Two frizzled planar cell polarity signals in the Drosophila wing are differentially organized by the Fat/Dachsous pathway

The regular array of distally pointing hairs on the mature Drosophila wing is evidence for the fine control of Planar Cell Polarity (PCP) during wing development. Normal wing PCP requires both the Frizzled (Fz) PCP pathway and the Fat/Dachsous (Ft/Ds) pathway, although the functional relationship between these pathways remains under debate. There is strong evidence that the Fz PCP pathway signals twice during wing development, and we have previously presented a Bidirectional-Biphasic Fz PCP signaling model which proposes that the Early and Late Fz PCP signals are in different directions and employ different isoforms of the Prickle protein. The goal of this study was to investigate the role of the Ft/Ds pathway in the context of our Fz PCP signaling model.

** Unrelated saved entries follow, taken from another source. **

(** C6.  With a price of at least 1 and a non-negative down payment (an
    amount or a percentage, any finite value in fact), the effective
    down-payment percentage that the engine reports is at least 20. *)
Theorem effective_percent_at_least_20 (inputs : Inputs xnum) (p d : Qc) :
  purchasePrice inputs = Fin p ->
  downPayment inputs = Fin d ->
  Zc 1 <= p ->
  0 <= d ->
  X.leb (lit 20) (downPaymentPercent (calculateResults inputs)) = true.
Proof.
  intros Hp Hd Hone _.
  assert (Hpos : 0 < p) by (now apply Qclt_le_trans with (Zc 1)).
  destruct (actualDownPayment_fin inputs Hp Hd) as [_ Ha].
  change (downPaymentPercent (calculateResults inputs))
    with (actualDownPayment inputs / purchasePrice inputs * lit 100)%num.
  rewrite Ha, Hp. xnorm. apply x_leb_fin.
  apply percent_at_least_20; [exact Hpos | apply Qcmax_ge_r].
Qed.

(** C10.  With a positive price and a non-negative stated down payment, the
    mortgage amount is at most 80% of the price; it is also non-negative when
    the stated down-payment amount is at most the price. *)
Theorem mortgage_at_most_80_percent (inputs : Inputs xnum) (p d : Qc) :
  purchasePrice inputs = Fin p ->
  downPayment inputs = Fin d ->
  0 < p ->
  0 <= d ->
  let r := calculateResults inputs in
  X.leb (mortgageAmount r) (Fin (Q2Qc (80 # 100)) * purchasePrice inputs)%num = true /\
  (X.leb (downPaymentAmount inputs) (purchasePrice inputs) = true ->
   X.leb (lit 0) (mortgageAmount r) = true).
Proof.
  intros Hp Hd Hpos _ r. subst r.
  destruct (actualDownPayment_fin inputs Hp Hd) as [Hs Ha].
  change (mortgageAmount (calculateResults inputs))
    with (purchasePrice inputs - actualDownPayment inputs)%num.
  rewrite Ha, Hs, Hp. clear Ha Hs. xnorm. split.
  - apply x_leb_fin. apply loan_at_most_80, Qcmax_ge_r.
  - intros Hle. apply x_leb_fin in Hle. apply x_leb_fin.
    apply loan_nonnegative, Qcmax_lub; [exact Hle|].
    now apply floor_at_most_price.
Qed.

Our results allow us to draw the following conclusions: (1) The Early Fz PCP signals are in opposing directions in the anterior and posterior wing and converge precisely at the site of the L3 wing vein. (2) Increased or decreased expression of Ft/Ds pathway genes can alter the direction of the Early Fz PCP signal without affecting the Late Fz PCP signal. (3) Lowfat, a Ft/Ds pathway regulator, is required for the normal orientation of the Early Fz PCP signal but not the Late Fz PCP signal. (4) At the time of the Early Fz PCP signal there are symmetric gradients of dachsous (ds) expression centered on the L3 wing vein, suggesting Ds activity gradients may orient the Fz signal. (5) Localized knockdown or over-expression of Ft/Ds pathway genes shows that boundaries/gradients of Ft/Ds pathway gene expression can redirect the Early Fz PCP signal specifically. (6) Altering the timing of ds knockdown during wing development can separate the role of the Ft/Ds pathway in wing morphogenesis from its role in Early Fz PCP signaling.